From the line with "end like one. *)" through the line with "assert (Hsecond : forall", repeat the entries verbatim, both end lines included, and add nothing.

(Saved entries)

☆ ☆ ☆ ☆ ☆ ☆ ☆

(** C10: a call of [dispose] on a disposed console returns without an error
    and leaves the state as it is; so for every state, whatever a first call
    returns, a second call returns the same state, and two calls in a row
    end like one. *)
Theorem dispose_idempotent (s : t) :
  (isDisposed s = true -> dispose s = Returned tt s)
  /\ (forall s', dispose s = Returned tt s' -> dispose s' = Returned tt s')
  /\ (dispose >> dispose) s = dispose s.
Proof.
  split; [apply dispose_disposed|].
  assert (Hsecond : forall s', dispose s = Returned tt s' ->
                               dispose s' = Returned tt s').
  { intros s' H. apply dispose_disposed. exact (dispose_returned _ _ H). }
  split; [exact Hsecond|].
  unfold bind at 1. destruct (dispose s) as [[] s'|s'] eqn:H; [|reflexivity].
  by apply Hsecond.
Qed.

(** ** Edge requests *)

Section EdgeRequests.

(** What the continuation of [back()] does with the value. *)
Lemma onEdgeRequest_back_then_spec (value : Js.Value) (doc : Cell.t) :
  match value with
  | Js.Str (c :: text) =>
      Cell.source (onEdgeRequest_back_then value doc) = c :: text
      /\ Cell.cursor (onEdgeRequest_back_then value doc) = 0
  | _ => onEdgeRequest_back_then value doc = doc
  end.
Proof.
  destruct value as [|[|c text]]; try reflexivity.
  split; [reflexivity|]. cbn. lia.
Qed.

(** What the continuation of [forward()] does with the value. *)
Lemma onEdgeRequest_forward_then_spec (value : Js.Value) (doc : Cell.t) :
  let text := match value with Js.Str text => text | Js.Undefined => [] end in
  Cell.source (onEdgeRequest_forward_then value doc) = text
  /\ Cell.cursor (onEdgeRequest_forward_then value doc)
     = Z.of_nat (length text).
Proof.
  destruct value as [|[|c text]]; cbn; (split; [reflexivity|lia]).
Qed.

Lemma write_child_lookup (s : t) (children : list Cell.t) (i : nat)
    (w : Cell.t) (f : Cell.t -> Cell.t) :
  layout s = Some children -> children !! i = Some w ->
  write_child i f s = Returned tt (set_layout (Some (<[i := f w]> children)) s).
Proof.
  intros Hl Hw. unfold write_child. run_console. rewrite Hl. cbn.
  do 3 f_equal. apply list_eq. intros j.
  destruct (decide (i = j)) as [<-|Hne].
  - rewrite list_lookup_alter_eq, Hw. cbn.
    rewrite list_lookup_insert_eq; [done|]. by eapply lookup_lt_Some.
  - by rewrite list_lookup_alter_ne, list_lookup_insert_ne.
Qed.

End EdgeRequests.

(** C9: an edge request at the top calls [back()] on the history; a
    non-empty value replaces the text of the editor's document and puts the
    cursor at offset 0, an empty or absent value leaves the document as it
    is. An edge request at the bottom calls [forward()]; the document's text
    becomes the value (the empty string when there is none) and the cursor is
    at the end of that text. *)
Theorem onEdgeRequest_spec (s : t) (history : ConsoleHistory.t)
    (children : list Cell.t) (editor : nat) (doc : Cell.t)
    (location : EdgeLocation) :
  _history s = Some history ->
  layout s = Some children ->
  children !! editor = Some doc ->
  match location with
  | top =>
      exists doc',
        onEdgeRequest editor top s
        = Returned tt
            (set_layout (Some (<[editor := doc']> children))
               (set_history (Some (ConsoleHistory.back history).2) s))
        /\ match (ConsoleHistory.back history).1 with
           | Js.Str (c :: text) =>
               Cell.source doc' = c :: text /\ Cell.cursor doc' = 0
           | _ => doc' = doc
           end
  | bottom =>
      exists doc',
        onEdgeRequest editor bottom s
        = Returned tt
            (set_layout (Some (<[editor := doc']> children))
               (set_history (Some (ConsoleHistory.forward history).2) s))
        /\ let text :=
             match (ConsoleHistory.forward history).1 with
             | Js.Str text => text
             | Js.Undefined => []
             end in
           Cell.source doc' = text
           /\ Cell.cursor doc' = Z.of_nat (length text)
  end.
Proof.
  intros Hh Hl Hdoc. destruct location.
  - exists (onEdgeRequest_back_then (ConsoleHistory.back history).1 doc).
    split; [|apply onEdgeRequest_back_then_spec].
    unfold onEdgeRequest. unfold bind at 1, get. unfold bind at 1.
    rewrite Hh. cbn [deref ret].
    destruct (ConsoleHistory.back history) as [value history'].
    unfold bind, modify. cbn [fst snd].
    by rewrite (write_child_lookup _ children editor doc).
  - exists (onEdgeRequest_forward_then (ConsoleHistory.forward history).1 doc).
    split; [|apply onEdgeRequest_forward_then_spec].
    unfold onEdgeRequest. unfold bind at 1, get. unfold bind at 1.
    rewrite Hh. cbn [deref ret].
    destruct (ConsoleHistory.forward history) as [value history'].
    unfold bind, modify. cbn [fst snd].
    by rewrite (write_child_lookup _ children editor doc).
Qed.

☆ ☆ ☆ ☆ ☆ ☆ ☆

▶ [Expected answer]
    end like one. *)
Theorem dispose_idempotent (s : t) :
  (isDisposed s = true -> dispose s = Returned tt s)
  /\ (forall s', dispose s = Returned tt s' -> dispose s' = Returned tt s')
  /\ (dispose >> dispose) s = dispose s.
Proof.
  split; [apply dispose_disposed|].
  assert (Hsecond : forall s', dispose s = Returned tt s' ->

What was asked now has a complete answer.